My man makes 1000 a WEEK after paying his car rental fee of 400 a week. 
On X

In 4 days


----------



## GlenGreezy (Sep 21, 2015)

I know PLENTY of uber drivers PERSONALLY. 

They all are making money. 

Their pay statements have caused me to get my FHV license.


----------



## GlenGreezy (Sep 21, 2015)

The people in these forums spend more time complaining than driving. 

Hell when I get an uber driver to take me to work at 5am THEY all say they are making $ 

The only people crying about uber are those who have been around for a couple years where uber used to pay you to NOT DRIVE but to be there for when demand would pick up. 

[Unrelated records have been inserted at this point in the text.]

(** [get_processed_phones], lines 151-161. *)
Definition get_processed_phones (output_file : option (list row)) : gset string :=
  match output_file with
  | None => ∅
  | Some rows =>
      fold_left
        (fun processed r =>
           let phone := get r "phone" "" in
           if Py.truthy phone then {[phone]} ∪ processed else processed)
        rows ∅
  end.

(** What the outside answers during one iteration of the main loop. *)
Record world := World {
  import_contacts : result (option entity);
    (** [ImportContactsRequest]: [Ok (Some u)] when [result.users] is not
        empty, [u] being its first element *)
  get_participant : result unit;
  invite_to_channel : result unit;
  delete_contacts : result unit;
  random_draw : Z;
  now : string
    (** [datetime.now().strftime(...)] when the result is written *)
}.

(** The counters of lines 246-250. *)
Record state := State {
  success_count : Z;
  fail_count : Z;
  not_on_telegram : Z;
  already_member : Z;
  count : Z
}.

Definition initial : state := State 0 0 0 0 0.

Definition succeeded (st : state) : state :=
  State (success_count st + 1) (fail_count st) (not_on_telegram st)
        (already_member st) (count st + 1).
Definition failed (st : state) : state :=
  State (success_count st) (fail_count st + 1) (not_on_telegram st)
        (already_member st) (count st).
Definition not_found (st : state) : state :=
  State (success_count st) (fail_count st) (not_on_telegram st + 1)
        (already_member st) (count st).
Definition member (st : state) : state :=
  State (success_count st) (fail_count st) (not_on_telegram st)
        (already_member st + 1) (count st).
Definition simulated (st : state) : state :=
  State (success_count st) (fail_count st) (not_on_telegram st)
        (already_member st) (count st + 1).
Implicit Types (d : Py.dict) (k : Z) (v : string).

Lemma setitem_fresh d k v :
  ~ In k (Py.keys d) -> Py.dict_setitem d k v = (d ++ [(k, v)])%list.
Proof.
  induction d as [|[k' v'] d IH]; simpl; intros Hk; [reflexivity|].
  destruct (Z.eqb_spec k' k) as [->|_]; [exfalso; apply Hk; now left|].
  rewrite IH; [reflexivity|]. intros Hin. apply Hk. now right.
Qed.

Lemma lookup_setitem d k v k0 :
  Py.lookup (Py.dict_setitem d k v) k0 = if k =? k0 then Some v else Py.lookup d k0.
Proof.
  induction d as [|[k' v'] d IH]; simpl; [reflexivity|].
  destruct (Z.eqb_spec k' k) as [->|Hne]; simpl.
  - now destruct (k =? k0).
  - rewrite IH. destruct (Z.eqb_spec k' k0) as [->|_]; [|reflexivity].
    destruct (Z.eqb_spec k k0) as [->|_]; [now elim Hne|reflexivity].
Qed.

Lemma lookup_app d1 d2 k :
  Py.lookup (d1 ++ d2)%list k
  = match Py.lookup d1 k with Some v => Some v | None => Py.lookup d2 k end.
Proof.
  induction d1 as [|[k' v'] d1 IH]; simpl; [reflexivity|].
  now destruct (k' =? k).
Qed.

End LiteralFacts.

Lemma display_onto_distinct (its acc : list (Z * string)) :
  NoDup (map fst (acc ++ its)%list) ->
  fold_left (fun d kv => Py.dict_setitem d (fst kv) (snd kv)) its acc = (acc ++ its)%list.
Proof.
  revert acc. induction its as [|[k v] its IH]; intros acc Hnd; simpl.
  - now rewrite app_nil_r.
  - assert (Hfresh : ~ In k (Py.keys acc)).
    { rewrite map_app in Hnd. simpl in Hnd.
      pose proof (NoDup_remove_2 _ _ _ Hnd) as H.
      intros Hin. apply H. apply in_or_app. now left. }
    rewrite setitem_fresh by exact Hfresh.
    replace (acc ++ (k, v) :: its)%list with ((acc ++ [(k, v)]) ++ its)%list
      by now rewrite <- app_assoc.
    apply IH. now rewrite <- app_assoc.
Qed.

(** X11: a dict display whose keys are pairwise distinct builds the table
    with exactly its items, in the order they are written. *)
Theorem dict_display_distinct_keys (its : list (Z * string)) :
  NoDup (map fst its) -> Py.dict_of_items its = its.
Proof.
  intros Hnd. unfold Py.dict_of_items.
  apply (display_onto_distinct its []). exact Hnd.
Qed.

Lemma dict_display_distinct_keys_witness :
  NoDup (map fst [(7, "Space"); (2, "Fn")])
  /\ Py.dict_of_items [(7, "Space"); (2, "Fn")] = [(7, "Space"); (2, "Fn")].
Proof.
  assert (H : NoDup (map fst [(7, "Space"); (2, "Fn")])).
  { simpl. repeat constructor; simpl; intuition discriminate. }
  split; [exact H|]. exact (dict_display_distinct_keys [(7, "Space"); (2, "Fn")] H).
Defined.

(** X12: in the table built from a dict display, a key has the label of
    the last item written for it: an item added to the literal for a zone
    that is already listed replaces the earlier label. *)
Theorem dict_display_last_item_wins (its : list (Z * string)) (k : Z) :
  Py.lookup (Py.dict_of_items its) k = Py.lookup (rev its) k.
Proof.
  unfold Py.dict_of_items.
  assert (H : forall acc,
             Py.lookup (fold_left (fun d kv => Py.dict_setitem d (fst kv) (snd kv)) its acc) k
             = match Py.lookup (rev its) k with
               | Some v => Some v
               | None => Py.lookup acc k
               end).
  { induction its as [|[k0 v0] its IH]; intros acc; simpl; [reflexivity|].
    rewrite IH, lookup_app, lookup_setitem. simpl.
    destruct (Py.lookup (rev its) k); [reflexivity|].
    now destruct (k0 =? k). }
  rewrite H. simpl. now destruct (Py.lookup (rev its) k).
Qed.

Lemma all_distinct_sound (l : list string) : all_distinct l = true -> NoDup l.
Proof.
  induction l as [|x l IH]; simpl; intros H; [constructor|].
  apply andb_prop in H as [Hx Hl]. constructor; [|now apply IH].
  intros Hin. apply negb_true_iff in Hx.
  assert (Hex : existsb (String.eqb x) l = true).
  { apply existsb_exists. exists x. split; [exact Hin|apply String.eqb_refl]. }
  congruence.
Qed.

Lemma NoDup_map_injective {A B : Type} (f : A -> B) (l : list A) (a b : A) :
  NoDup (map f l) -> In a l -> In b l -> f a = f b -> a = b.
Proof.
  induction l as [|x l IH]; simpl; intros Hnd Ha Hb Hf; [contradiction|].
  inversion Hnd as [|? ? Hx Hl]; subst.
  destruct Ha as [->|Ha], Hb as [->|Hb]; try reflexivity.
  - exfalso. apply Hx. rewrite Hf. now apply in_map.
  - exfalso. apply Hx. rewrite <- Hf. now apply in_map.
  - now apply IH.
Qed.

Lemma assigned_in (d : Py.dict) (zone : Z) (label : string) :
  In (zone, label) (Py.items d) -> label <> "Unused/Unknown" -> In (zone, label) (assigned d).
Proof.
  intros Hin Hl. unfold assigned. apply filter_In. split; [exact Hin|].
  simpl. apply negb_true_iff. now apply String.eqb_neq.
Qed.

(** X13: in the module's table every label other than "Unused/Unknown"
    belongs to one zone only: a key label determines its zone. *)
Theorem assigned_label_determines_zone (z1 z2 : Z) (label : string) :
  In (z1, label) (Py.items ZONE_TO_KEY) ->
  In (z2, label) (Py.items ZONE_TO_KEY) ->
  label <> "Unused/Unknown" ->
  z1 = z2.
Proof.
  intros H1 H2 Hl.
  assert (Hnd : NoDup (map snd (assigned ZONE_TO_KEY))).
  { apply all_distinct_sound. vm_compute. reflexivity. }
  pose proof (NoDup_map_injective snd _ (z1, label) (z2, label) Hnd
                (assigned_in _ _ _ H1 Hl) (assigned_in _ _ _ H2 Hl) eq_refl) as E.
  now injection E.
Qed.

Lemma assigned_label_determines_zone_witness :
  In (70, "z") (Py.items ZONE_TO_KEY)
  /\ "z" <> "Unused/Unknown"
  /\ 70 = 70.
Proof.
  assert (H : In (70, "z") (Py.items ZONE_TO_KEY)).
  { vm_compute. do 70 right. left. reflexivity. }
  assert (Hl : "z" <> "Unused/Unknown") by discriminate.
  split; [exact H|]. split; [exact Hl|].
  exact (assigned_label_determines_zone 70 70 "z" H H Hl).
Defined.

Lemma stored_labels_need_no_escape :
  Forall (fun zone_key =>
            count_char "034" (snd zone_key) = 0%nat
            /\ count_char "092" (snd zone_key) = 0%nat)
    (Py.items ZONE_TO_KEY).
Proof. vm_compute. repeat constructor. Qed.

Y'all must wake up late and work from 10-4 or something.


----------



## GlenGreezy (Sep 21, 2015)

GILD said:


> touchy spot glen? wow..
> here are USA ones for you then
> 
> 
> ...


Without dates none of these even mean anything either.


----------



## GILD (Feb 8, 2016)

How about looking at YOUR DRIVER APP. Top partners are driving 310 miles last week!
at x rates you would be lucky to take home $1 a mile. That is $310 a week! NOT $1250 a week.
DATES on a ongoing billboard on the sides of buses? HA. Your coming off silly now.
DO you think your own APP needs a date too?


----------



## GlenGreezy (Sep 21, 2015)

You clearly are missing the point because you want to.

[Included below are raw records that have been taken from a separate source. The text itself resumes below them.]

(** One cell of the payback heat map of [create_comprehensive_analysis]
    (lines 427-430): [min(metrics['overall_payback'], 15)], which is 15 for
    [float('inf')].  [occ] and [price] are elements of two [numpy.arange]s. *)
Definition capped_payback (payback : pyfloat) : Q :=
  match payback with
  | Finite q => py_min q 15
  | PosInf => 15
  end.

Definition heatmap_cell (self : FujimBusinessModel) (occ price : Q) : result Q :=
  metrics ← calculate_total_metrics self (NpNum occ) (NpNum price);
  mret (capped_payback (Total.overall_payback metrics)).

(** The radar normalisation of the scenario tab of [streamlit_app.main]
    (lines 230-232).  For an unbounded payback [100 - inf * 10] is [-inf]
    and its maximum with 0 is 0. *)
Definition roi_norm (roi : Q) : Q := py_min (roi * 2) 100.

Definition profit_norm (annual_profit : Q) : Q :=
  py_min ((annual_profit / 100000000) * 100) 100.

Definition payback_norm (payback : pyfloat) : Q :=
  match payback with
  | Finite q => py_max (100 - q * 10) 0
  | PosInf => 0
  end.

(** The cost breakdown of the detail tab of [streamlit_app.main] (lines
    575-594): the amounts of the five owned lines and of the five rental
    lines, in the order of the two lists.  The parameter dictionary of
    [main] holds Python numbers only (its two sweeps go through the
    arguments and write no parameter), and the slider values are Python
    integers, so the division is the one of Python numbers. *)
Definition cost_breakdown (self : FujimBusinessModel)
    (occupancy_rate owned_properties rental_properties : Q)
    : result (list Q * list Q) :=
  owned_variable_costs ←
    calculate_variable_costs self occupancy_rate "owned" owned_properties;
  rental_variable_costs ←
    calculate_variable_costs self occupancy_rate "rental" rental_properties;
  owned_operations ← fixed_cost self "owned" "operations_fixed";
  owned_utilities ← fixed_cost self "owned" "utilities_fixed";
  owned_insurance ← fixed_cost self "owned" "insurance";
  owned_initial_investment ←
    getitem (params self) "owned_initial_investment" ≫= as_num;
  depreciation_years ← getitem (params self) "depreciation_years" ≫= as_num;
  depreciation ←
    py_div (owned_initial_investment * owned_properties) depreciation_years;
  rent ← fixed_cost self "rental" "rent";
  rental_operations ← fixed_cost self "rental" "operations_fixed";
  rental_utilities ← fixed_cost self "rental" "utilities_fixed";
  rental_insurance ← fixed_cost self "rental" "insurance";
  mret ([owned_operations * owned_properties;
         owned_utilities * owned_properties;
         owned_variable_costs;
         owned_insurance * owned_properties;
         depreciation],
        [rent * rental_properties;
         rental_operations * rental_properties;
         rental_utilities * rental_properties;
         rental_variable_costs;
         rental_insurance * rental_properties]).

(** ** Reading a model for closed forms *)

(** The number stored under a parameter, the per-unit fixed costs of the
    two classes as the per-class functions add them up, and the per-unit
    variable-cost baseline of a class.  They are only used to state what
    the engine computes for a valid model, where every entry is there. *)
Definition stored (self : FujimBusinessModel) (key : string) : Q :=
  match params self !! key with
  | Some (PyNum q) => q
  | _ => 0
  end.

Definition fixed_entry (self : FujimBusinessModel)
    (property_type cost_type : string) : Q :=
  match fixed_cost self property_type cost_type with
  | Ok c => c
  | Raise _ => 0
  end.

Definition owned_fixed_per_unit (self : FujimBusinessModel) : Q :=
  fixed_entry self "owned" "operations_fixed"
  + fixed_entry self "owned" "utilities_fixed"
  + fixed_entry self "owned" "insurance".

Definition rental_fixed_per_unit (self : FujimBusinessModel) : Q :=
  fixed_entry self "rental" "rent"
  + fixed_entry self "rental" "operations_fixed"
  + fixed_entry self "rental" "utilities_fixed"
  + fixed_entry self "rental" "insurance".

Definition baseline_per_unit (self : FujimBusinessModel)
    (property_type : string) : Q :=
  match variable_costs self !! property_type with
  | Some schedule => Qsum ((λ item, item.2) <$> map_to_list schedule)
  | None => 0
  end.

(** Equality of two payback values as numbers. *)
Definition pyfloat_eq (x y : pyfloat) : Prop :=
  match x, y with
  | Finite a, Finite b => a == b
  | PosInf, PosInf => True
  | _, _ => False
  end.


(** ** [streamlit_app.main]

    The data that one run of [main] computes, in the order of the script:
    the model is loaded, the two property counts are written into it, the
    portfolio is evaluated, and the blocks of the five tabs run one after
    the other on the same model object.  Every division of the script by a
    computed number is a step here, because it raises when that number is
    zero.  (The what-if block divides twice more by the profit of
    [base_metrics], after a division by the same number has succeeded.)
    Formatting and drawing are left out. *)

(** [model.params = p] on the application state. *)
Definition set_app_params (a : WhatIf.app) (p : gmap string pyval) : WhatIf.app :=
  {| WhatIf.store := WhatIf.store a;
     WhatIf.model_params := p;
     WhatIf.model_fixed_costs := WhatIf.model_fixed_costs a;
     WhatIf.model_variable_costs := WhatIf.model_variable_costs a |}.

Module Main.

Record display : Type := {
  metrics : Total.metrics;
  cost_risk_metrics : Total.metrics;
  cost_savings_metrics : Total.metrics;
  total_fixed_costs_shown : Q;
  breakeven_occupancy_shown : Q;
  cost_breakdown_shown : list Q * list Q
}.

Definition main
    (occupancy_percent price_per_night owned_properties rental_properties : Q)
    : result display :=
  let a := WhatIf.load_model in
  let occupancy_rate := occupancy_percent / 100 in
  (* lines 96-97 *)
  let a :=
    set_app_params a
      (<["rental_properties" := PyNum rental_properties]>
         (<["owned_properties" := PyNum owned_properties]>
            (WhatIf.model_params a))) in
  (* line 100 and the header *)
  metrics ←
    calculate_total_metrics (WhatIf.model a) (PyNum occupancy_rate)
      (PyNum price_per_night);
  _ ← py_div (Total.total_profit metrics) (Total.total_revenue metrics);
  (* tab 1: the two sweeps, which leave the object as it is *)
  _ ← (sensitivity_analysis (WhatIf.model a) "occupancy_rate" 0.15 0.70 20).2;
  _ ← (sensitivity_analysis (WhatIf.model a) "price_per_night" 15000 40000 20).2;
  (* tab 2: the four scenarios, then the revenue risks *)
  _ ← calculate_total_metrics (WhatIf.model a) (PyNum 0.50) (PyNum 30000);
  _ ← calculate_total_metrics (WhatIf.model a) (PyNum 0.33) (PyNum 25000);
  _ ← calculate_total_metrics (WhatIf.model a) (PyNum 0.25) (PyNum 22000);
  _ ← calculate_total_metrics (WhatIf.model a) (PyNum 0.20) (PyNum 20000);
  base_metrics ←
    calculate_total_metrics (WhatIf.model a) (PyNum occupancy_rate)
      (PyNum price_per_night);
  downside_metrics ←
    calculate_total_metrics (WhatIf.model a) (PyNum 0.20) (PyNum 20000);
  _ ← py_div (Total.total_profit downside_metrics - Total.total_profit base_metrics)
        (Total.total_profit base_metrics);
  upside_metrics ←
    calculate_total_metrics (WhatIf.model a) (PyNum 0.55) (PyNum 32000);
  _ ← py_div (Total.total_profit upside_metrics - Total.total_profit base_metrics)
        (Total.total_profit base_metrics);
  (* tab 2: the cost what-if block *)
  '(a, cost_risk_metrics, cost_savings_metrics) ←
    WhatIf.cost_scenarios a (PyNum occupancy_rate) (PyNum price_per_night);
  (* tab 3 *)
  total ← total_fixed_costs (WhatIf.model a) owned_properties rental_properties;
  let total_properties := owned_properties + rental_properties in
  breakeven ← breakeven_occupancy total price_per_night total_properties;
  (* tab 4 *)
  breakdown ←
    cost_breakdown (WhatIf.model a) occupancy_rate owned_properties
      rental_properties;
  mret {| metrics := metrics;
          cost_risk_metrics := cost_risk_metrics;
          cost_savings_metrics := cost_savings_metrics;
          total_fixed_costs_shown := total;
          breakeven_occupancy_shown := breakeven;
          cost_breakdown_shown := breakdown |}.

End Main.

(** The application state when the what-if block has scaled the costs for
    its first scenario, and when it has scaled them for its second; the
    parameter dictionary, which the block does not touch, is that of
    [load_model]. *)
Definition risk_state : WhatIf.app :=
  match WhatIf.scale_costs WhatIf.load_model 1.4 1.5 1.25 1.3 1.15 with
  | Ok a => a
  | Raise _ => WhatIf.load_model
  end.

Definition savings_state : WhatIf.app :=
  match WhatIf.scale_costs risk_state 0.85 0.8 0.92 0.9 0.97 with
  | Ok a => a
  | Raise _ => WhatIf.load_model
  end.

(** Whether a cost table has a schedule for a property type with all the
    given entries. *)
Definition has_costs_b (costs : gmap string (gmap string Q))
    (property_type : string) (cost_types : list string) : bool :=
  match costs !! property_type with
  | Some d => forallb (λ c, bool_decide (is_Some (d !! c))) cost_types
  | None => false
  end.

Definition is_Ok {A : Type} (r : result A) : bool :=
  match r with
  | Ok _ => true
  | Raise _ => false
  end.

(** * Properties *)

(** ** Running the result monad *)

Lemma bind_Ok {A B : Type} (a : A) (k : A → result B) : Ok a ≫= k = k a.
Proof. reflexivity. Qed.

Lemma bind_Ok_inv {A B : Type} (m : result A) (k : A → result B) (b : B) :
  m ≫= k = Ok b → ∃ a, m = Ok a ∧ k a = Ok b.
Proof. destruct m as [a|e]; [eauto | discriminate]. Qed.

(** Splits a hypothesis [x ← m; k = Ok b] into the steps that ran. *)
Ltac run_in H :=
  repeat match type of H with
  | _ ≫= _ = Ok _ =>
      let a := fresh "a" in
      let E := fresh "E" in
      apply bind_Ok_inv in H as (a & E & H)
  | (let '(_, _) := ?p in _) = Ok _ => destruct p
  | mret _ = Ok _ => injection H as H
  | Ok _ = Ok _ => injection H as H
  end.

Lemma getitem_Some {V : Type} (d : gmap string V) (key : string) (v : V) :
  d !! key = Some v → getitem d key = Ok v.
Proof. unfold getitem. intros ->. reflexivity. Qed.

Lemma py_div_Ok (x y : Q) : ¬ y == 0 → py_div x y = Ok (x / y).
Proof.
  intros Hy. unfold py_div.
  destruct (Qeq_bool y 0) eqn:E; [| reflexivity].
  apply Qeq_bool_iff in E. contradiction.
Qed.

Lemma py_div_zero (x y : Q) : y == 0 → py_div x y = Raise ZeroDivisionError.
Proof.
  intros Hy. unfold py_div. apply Qeq_bool_iff in Hy. rewrite Hy. reflexivity.
Qed.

Again. If somebody makes $1455 in 48 hours over 4 days, and spent 400 on a rental in NYC....

How much money did he make?


----------



## GILD (Feb 8, 2016)

GlenGreezy said:


> You clearly are missing the point because you want to.
> 
> Again. If somebody makes $1455 in 48 hours over 4 days, and spent 400 on a rental in NYC....
> 
> How much money did he make?


Your point is not valid. How did he make $1455 driving 310 miles at $1 a mile? That is what the top 20% of drivers drive on uber platform according to uber. using your example that is almost $5 per mile. No chance on uberx. 
And if the top 20% of drivers are driving more than 310 miles as you'd suggest then the top 20% would say 1500 miles, not 310. 
Rental has nothing to do with anything in the OP.


----------



## GlenGreezy (Sep 21, 2015)

GILD said:


> Your point is not valid. How did he make $1455 driving 310 miles at $1 a mile? That is what the top 20% of drivers drive on uber platform according to uber. using your example that is almost $5 per mile. No chance on uberx.
> And if the top 20% of drivers are driving more than 310 miles as you'd suggest then the top 20% would say 1500 miles, not 310.
> Rental has nothing to do with anything in the OP.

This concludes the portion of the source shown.